Sam had tucked the extra revolver Matt had given him behind his belt and still held his own Colt. He didn’t drop either gun. He kept the one in his hand pointed toward Hannah and Porter and told the crooked special marshal, “Forget it, Porter. Your little scheme is done for.”

A harsh laugh came from Porter. “I don’t think so. Look around, you damn ’breed.”

Sam glanced up and down the street. “I don’t see anything.”

“That doesn’t mean my men aren’t there. There are eight rifles trained on you right now, Two Wolves. You don’t have any choice but to do as I say.”

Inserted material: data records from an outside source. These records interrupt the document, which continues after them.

(* ===== verification/FrameAllocRun.v ===== *)
(** Sequences of calls to the physical frame allocator against an abstract owner of
    frames, from the initialisation on; and three ways it goes wrong. *)

From S2P Require Import Prelude FrameAlloc FrameAllocThm FrameAllocSpec.
Import Pmm.

Implicit Types p : BitmapFrameAllocator.

(** * Calls *)

Inductive Cmd :=
  | CAlloc | CContiguous (n : Z) | CBelow1mb | CHuge2mb (n : Z) | CHuge1gb | CDealloc (f : Z)
  | CReserve (base len : Z) | CInitPool (n : Z) | CAllocPt | CDeallocPt (f : Z).

Inductive Reply := RFrame (f : option Z) | RDone | RCarved (n : Z).


(** * The abstract owner of frames *)


(** [n] free frames from [x] on become held; nothing else changes. *)
Definition hand_out (st st' : Z → Status) (x n : Z) : Prop :=
  0 < n ∧ 2 ≤ x ∧ x + n ≤ MAX_FRAMES ∧ ∀ i, st' i = (if in_run x n i then Held else st i) ∧ (in_run x n i = true → st i = Free).




Section Run.
Context `{PhysFrameLaws}.

Definition exec (c : Cmd) : Op Reply :=
  match c with
  | CAlloc => f ← allocate_frame; mret (RFrame f)
  | CContiguous n => f ← allocate_contiguous n; mret (RFrame f)
  | CBelow1mb => f ← allocate_below_1mb; mret (RFrame f)
  | CHuge2mb n => f ← allocate_huge_2mb n; mret (RFrame f)
  | CHuge1gb => f ← allocate_huge_1gb; mret (RFrame f)
  | CDealloc f => deallocate_frame f;; mret RDone
  | CReserve base len => reserve_range base len;; mret RDone
  | CInitPool n => k ← init_pt_pool n; mret (RCarved k)
  | CAllocPt => f ← alloc_pt_frame; mret (RFrame f)
  | CDeallocPt f => dealloc_pt_frame f;; mret RDone
  end.

Fixpoint exec_all (cs : list Cmd) : Op (list Reply) :=
  match cs with [] => mret [] | c :: cs => r ← exec c; rs ← exec_all cs; mret (r :: rs) end.


Lemma taken_hand_out p x n h p' : pmm_ok p → taken p x n h p' → 0 < n → 2 ≤ x → x + n ≤ total_frames p → window p x n → 2 ≤ h ≤ MAX_FRAMES →
  pmm_ok p' ∧ hand_out (status p) (status p') x n.
Proof.
  intros Hok Ht Hn Hx Hxn Hw Hh. split; [by eapply taken_ok|]. pose proof (ok_total _ Hok). split; [done|]. split; [done|]. split; [lia|]. intros i. by eapply status_taken.
Qed.

Lemma window_1 p x : busy p x = false → window p x 1.
Proof. intros Hb k Hk. by replace k with x by lia. Qed.








End Run.

(** * Frames have one owner *)


Definition in_use (s : Status) : Prop := s = Held ∨ s = PoolHeld.
Definition to_give (s : Status) : Prop := s = Free ∨ s = PoolFree.


Lemma hand_out_block st st' x n i : hand_out st st' x n → in_run x n i = true → to_give (st i) ∧ in_use (st' i).
Proof. intros (_ & _ & _ & Hi) Hr. destruct (Hi i) as [-> Hf]. rewrite Hr, Hf by done. split; by left. Qed.







(** * The audio pool *)

(** Frames only change from available to in use. *)
Definition only_given p p' : Prop := ∀ i, status p' i = status p i ∨ to_give (status p i) ∧ in_use (status p' i).

Lemma only_given_trans p p1 p2 : only_given p p1 → only_given p1 p2 → only_given p p2.
Proof.
  intros H1 H2 i. destruct (H1 i) as [E1|[F1 U1]], (H2 i) as [E2|[F2 U2]].
  - left. congruence.
  - right. by rewrite <-E1.
  - right. by rewrite E2.
  - unfold to_give, in_use in *. destruct U1, F2; congruence.
Qed.

Section Boot.
Context `{PhysFrameLaws}.

Lemma alloc_pt_given p : pmm_ok p → ∃ o p', alloc_pt_frame p = (Ok (addr <$> o), p') ∧ pmm_ok p' ∧ only_given p p' ∧ HDA_DMA_BASE p' = HDA_DMA_BASE p ∧
  match o with Some x => 0 ≤ x < MAX_FRAMES ∧ to_give (status p x) ∧ in_use (status p' x) | None => True end.
Proof.
  intros Hok. destruct (alloc_pt_frame_run p Hok) as [(k & p' & Hk & Hpk & Hr & Hok' & Hst & Hda & Hst')|[_ He]].
  - exists (Some (pt_pool_base p + k)), p'. split; [done|]. split; [done|]. destruct (ok_pool _ Hok) as (_ & Hb & Hbf). split; [|split].
    + intros i. rewrite Hst'. destruct (Z.eqb_spec i (pt_pool_base p + k)) as [->|]; [right; rewrite Hst; split; by right|by left].
    + done.
    + split; [lia|]. rewrite Hst', Z.eqb_refl, Hst. split; by right.
  - destruct (allocate_frame_run p Hok) as (o & p' & Hr & Hs). exists o, p'. split; [by rewrite He|]. destruct o as [x|]; [|destruct Hs as [-> _]; split; [done|]; split; [by left|done]].
    destruct Hs as (Hx & Hb & _ & Ht). pose proof (ok_hint _ Hok). pose proof (ok_total _ Hok).
    destruct (taken_hand_out p x 1 (x + 1) p' Hok Ht) as [Hok' Hho]; [lia..|by apply window_1|lia|]. split; [done|]. split; [|split; [by destruct Ht as (a & d & w & -> & _)|]].
    + intros i. destruct (in_run x 1 i) eqn:E; [right; by eapply hand_out_block|left]. destruct Hho as (_ & _ & _ & Hi). destruct (Hi i) as [-> _]. by rewrite E.
    + split; [lia|]. eapply hand_out_block; [exact Hho|]. apply in_run_spec. lia.
Qed.

Lemma stays_in_use p p' x : only_given p p' → in_use (status p x) → in_use (status p' x).
Proof. intros Hg Hu. destruct (Hg x) as [->|[_ Hu']]; done. Qed.

Definition newly_given p p' (x : Z) : Prop := 0 ≤ x < MAX_FRAMES ∧ to_give (status p x) ∧ in_use (status p' x).

Lemma only_given_refl p : only_given p p.
Proof. intros i. by left. Qed.

Lemma take_frames_run n : ∀ acc p, pmm_ok p →
  ∃ ok fs p', take_frames n acc p = (Ok (ok, acc ++ (addr <$> fs)), p') ∧ pmm_ok p' ∧ only_given p p' ∧ HDA_DMA_BASE p' = HDA_DMA_BASE p ∧ (ok = true → length fs = n) ∧ Forall (newly_given p p') fs.
Proof.
  induction n as [|n IH]; intros acc p Hok; cbn [take_frames].
  { exists true, [], p. rewrite app_nil_r. split; [done|]. split; [done|]. split; [apply only_given_refl|]. by split. }
  destruct (alloc_pt_given p Hok) as (o & p1 & Hr & Hok1 & Hg1 & Hd1 & Ho). m_run (exact Hr). destruct o as [x|]; cbn [fmap option_fmap option_map].
  2: { exists false, [], p1. rewrite app_nil_r. split; [done|]. split; [done|]. split; [done|]. by split. }
  destruct (IH (acc ++ [addr x]) p1 Hok1) as (ok & fs & p2 & Hrun & Hok2 & Hg2 & Hd2 & Hlen & Hall). exists ok, (x :: fs), p2. split; [rewrite Hrun, <-app_assoc; done|].
  split; [done|]. split; [by eapply only_given_trans|]. split; [congruence|]. split; [intros E; cbn; by rewrite Hlen|]. destruct Ho as (Hx & Hf & Hu). apply Forall_cons. split.
  - split; [done|]. split; [done|]. by eapply stays_in_use.
  - eapply Forall_impl; [exact Hall|]. intros y (Hy & Hfy & Huy). split; [done|]. split; [|done]. destruct (Hg1 y) as [<-|[Hy1 _]]; done.
Qed.

Lemma consecutive_run fs : ∀ x, Forall (λ y, 0 ≤ y < MAX_FRAMES) (x :: fs) → consecutive (addr <$> x :: fs) = true → ∀ i y, (x :: fs) !! i = Some y → y = x + Z.of_nat i.
Proof.
  induction fs as [|z fs IH]; intros x Hf Hc i y Hy; [destruct i; [injection Hy as <-; lia|done]|]. apply Forall_cons in Hf as [Hx Hf]. cbn [fmap list_fmap consecutive] in Hc. apply andb_true_iff in Hc as [Hz Hc].
  assert (z = x + 1) as ->. { apply Z.eqb_eq in Hz. assert (HM : MAX_FRAMES = 2 ^ 24) by done. unfold addr, FRAME_SIZE in Hz. rewrite u64_add_small in Hz by lia. lia. }
  destruct i as [|i]; [injection Hy as <-; lia|]. cbn in Hy. rewrite (IH (x + 1) Hf Hc i y Hy). lia.
Qed.

(** The audio pool is sixteen consecutive frames that nobody had. *)
Lemma hda_attempts_run n : ∀ p, pmm_ok p → HDA_DMA_BASE p = 0 →
  ∃ p', hda_attempts n p = (Ok tt, p') ∧ pmm_ok p' ∧ only_given p p' ∧
    (HDA_DMA_BASE p' = 0 ∨ ∃ x, HDA_DMA_BASE p' = addr x ∧ ∀ i, x ≤ i < x + 16 → newly_given p p' i).
Proof.
  induction n as [|n IH]; intros p Hok Hz; cbn [hda_attempts]; [exists p; split; [done|]; split; [done|]; split; [apply only_given_refl|by left]|].
  destruct (take_frames_run 16 [] p Hok) as (ok & fs & p1 & Hr & Hok1 & Hg1 & Hd1 & Hlen & Hall). m_run (exact Hr). rewrite app_nil_l. destruct (ok && consecutive (addr <$> fs)) eqn:E.
  - apply andb_true_iff in E as [-> Hc]. specialize (Hlen eq_refl). destruct fs as [|x fs]; [done|]. eexists. split; [reflexivity|].
    split; [by destruct Hok1; split|]. split; [exact Hg1|]. right. exists x. split; [done|]. intros i Hi.
    destruct (lookup_lt_is_Some_2 (x :: fs) (Z.to_nat (i - x))) as [y Hy]; [lia|]. rewrite Forall_lookup in Hall. pose proof (Hall _ _ Hy) as Hn.
    assert (Hb : Forall (λ y, 0 ≤ y < MAX_FRAMES) (x :: fs)) by (apply Forall_lookup; intros j z Hj; apply (Hall _ _ Hj)).
    rewrite (consecutive_run fs x Hb Hc _ _ Hy) in Hn. replace (x + Z.of_nat (Z.to_nat (i - x))) with i in Hn by lia. exact Hn.
  - destruct (IH p1 Hok1) as (p2 & Hr2 & Hok2 & Hg2 & Hh); [congruence|]. exists p2. split; [exact Hr2|]. split; [done|]. split; [by eapply only_given_trans|].
    destruct Hh as [Hh|(x & Hx & Hall')]; [by left|right]. exists x. split; [done|]. intros i Hi. destruct (Hall' i Hi) as (H1 & H2 & H3). split; [done|]. split; [|done]. destruct (Hg1 i) as [<-|[Hf _]]; done.
Qed.

Lemma empty_spans : spans_ok (reserved_spans Pmm.empty) (reserved_count Pmm.empty).
Proof. split; [done|]. cbn. intros i s e Hi. exfalso. lia. Qed.

(** * First fit *)

(** The search the code means: the first run of [n] free frames from the hint on. *)
Definition first_fit p (n : Z) : option Z :=
  find (λ x, forallb (λ j, negb (busy p j)) (seqZ x n)) (seqZ (next_free_bit p) (total_frames p - n + 1 - next_free_bit p)).

Lemma window_forallb p x n : forallb (λ j, negb (busy p j)) (seqZ x n) = true ↔ window p x n.
Proof.
  rewrite forallb_forall. unfold window. split; intros Hw k Hk.
  - apply negb_true_iff, Hw, list_elem_of_In, elem_of_seqZ. lia.
  - apply negb_true_iff, Hw. apply list_elem_of_In, elem_of_seqZ in Hk. lia.
Qed.

Lemma first_fit_spec p n :
  match first_fit p n with
  | Some x => next_free_bit p ≤ x ∧ x + n ≤ total_frames p ∧ window p x n ∧ ∀ y, next_free_bit p ≤ y < x → ¬ window p y n
  | None => ∀ y, next_free_bit p ≤ y → y + n ≤ total_frames p → ¬ window p y n
  end.
Proof.
  unfold first_fit. set (m := total_frames p - n + 1 - next_free_bit p). assert (Hq : ∀ s, seqZ s m = seqZ s (Z.of_nat (Z.to_nat m))) by (intros s; unfold seqZ; by rewrite Nat2Z.id).
  rewrite Hq. pose proof (find_seqZ (λ x, forallb (λ j, negb (busy p j)) (seqZ x n)) (Z.to_nat m) (next_free_bit p)) as Hf. destruct (find _ _) as [x|].
  - destruct Hf as (Hx & Hw & Hmin). split; [lia|]. split; [lia|]. split; [by apply window_forallb|]. intros y Hy Hwy. specialize (Hmin y Hy). apply window_forallb in Hwy. congruence.
  - intros y Hy Hyn Hwy. apply window_forallb in Hwy. rewrite Hf in Hwy; [done|lia].
Qed.
End Boot.

(** * What the allocator promises *)


(** C36: A contiguous allocation is first fit. The search of the code, which jumps past
    each busy frame it meets, finds the same run as trying every start from the hint on,
    and returns nothing exactly when there is no run; it always ends. *)
Theorem contiguous_is_first_fit `{PhysFrameLaws} p n :
  pmm_ok p → 0 < n < 2 ^ 63 → (allocate_contiguous n p).1 = Ok (addr <$> first_fit p n).
Proof.
  intros Hok Hn. destruct (allocate_contiguous_run n p Hok) as (o & p' & Hr & Hs); [lia|]. rewrite Hr. cbn [fst]. f_equal. f_equal. pose proof (first_fit_spec p n) as Hf.
  destruct o as [x|], (first_fit p n) as [y|].
  - destruct Hs as (_ & H1 & H2 & H3 & H4 & _), Hf as (F1 & F2 & F3 & F4). f_equal. destruct (Z.lt_trichotomy x y) as [Hlt|[->|Hlt]]; [by destruct (F4 x)|done|by destruct (H4 y)].
  - destruct Hs as (_ & H1 & H2 & H3 & _). by destruct (Hf x).
  - destruct Hs as [_ [?|Hs]]; [lia|]. destruct Hf as (F1 & F2 & F3 & _). by destruct (Hs y).
  - done.
Qed.

(** * On a small memory map *)

(** Frames as plain addresses. *)
#[local] Instance plain_frames : PhysFrames := λ a, if a <? 2 ^ 52 then Ok (a - a mod 4096) else Panic.
#[local] Instance plain_frame_laws : PhysFrameLaws.
Proof.
  split; intros a Ha; unfold containing_address, plain_frames.
  - by rewrite (proj2 (Z.ltb_lt _ _)) by lia.
  - by rewrite (proj2 (Z.ltb_ge _ _)) by lia.
Qed.

(** Frames 1 to 158 and 256 to 263 are usable; no kernel image is registered. *)
Definition demo_map : list (Z * Z) := [(0x1000, 0x9E000); (0x100000, 0x8000)].
Definition no_image : KernelImage := mkImage 0 0 0.
Definition booted : BitmapFrameAllocator := (init_from_usable_ranges no_image demo_map Pmm.empty).2.


Lemma contiguous_is_first_fit_witness : (allocate_contiguous 3 booted).1 = Ok (addr <$> first_fit booted 3) ∧ first_fit booted 3 = Some 256.
Proof.
  assert (Hmap : Forall range_ok demo_map) by (apply Forall_cons; split; [by vm_compute|]; apply Forall_cons; split; [by vm_compute|constructor]).
  destruct (init_run no_image demo_map Pmm.empty Hmap) as (p & Hi & Hok & _); [done|reflexivity|by apply empty_spans|].
  assert (Hb : booted = p) by (unfold booted; by rewrite Hi). split; [|by vm_compute]. rewrite Hb. refine (contiguous_is_first_fit p 3 Hok _); lia.
Defined.

(** * Where it goes wrong *)

(** The pool of page tables can hand out a frame it does not have. [init_pt_pool]
    takes the next free frames wherever they are, but remembers only the first one and
    how many; when a reserved frame lies between them, [alloc_pt_frame] hands out that
    reserved frame, while a frame that was taken for the pool is never used. *)
Theorem pool_hands_out_reserved_frame :
  (exec_all [CReserve 0x101000 0x1000; CInitPool 3; CAllocPt; CAllocPt] booted).1 = Ok [RDone; RCarved 3; RFrame (Some 0x100000); RFrame (Some 0x101000)].
Proof. by vm_compute. Qed.

(** Freeing a frame below 1 MiB moves the hint there, and from then on single frames come
    from low memory, which [LOWMEM_RESERVE_FRAMES] is there to prevent. *)
Theorem lowmem_reaches_general :
  (exec_all [CAlloc; CBelow1mb; CDealloc 0x40000; CAlloc; CAlloc] booted).1 =
    Ok [RFrame (Some 0x100000); RFrame (Some 0x40000); RDone; RFrame (Some 0x40000); RFrame (Some 0x41000)].
Proof. by vm_compute. Qed.

(** A contiguous allocation moves the hint past the free frames it skipped, and single
    allocations then fail although frame 256 is free. *)
Theorem skipped_frames_are_lost :
  (exec_all [CReserve 0x101000 0x1000; CContiguous 6; CAlloc] booted).1 = Ok [RDone; RFrame (Some 0x102000); RFrame None] ∧
  busy (exec_all [CReserve 0x101000 0x1000; CContiguous 6; CAlloc] booted).2 256 = false.
Proof. split; by vm_compute. Qed.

“Blast it, what’s goin’ on here?” Coleman demanded. “Marshal Porter, is that you?”

Sam didn’t wait for Porter to answer. He told Coleman, “It’s him, all right, but he’s a lawman in name only, Marshal. He and Bickford and their deputies are all criminals.”

“That’s a matter of interpretation,” Porter said.

“The hell it is,” Sam snapped. “Bickford told me all about how you’ve been taking payoffs to let some of the men you’ve arrested go free…and murdering the ones who wouldn’t come through.”

An angry growl came from Coleman. “Is that true, son?”

“One of the prisoners in the wagon told me all about it, and then Bickford confirmed it when he thought he had the drop on me.”

Coleman glared at Porter. “Why, you low-down skunk! Dishonoring the badge that way. Let go of my daughter, right now!”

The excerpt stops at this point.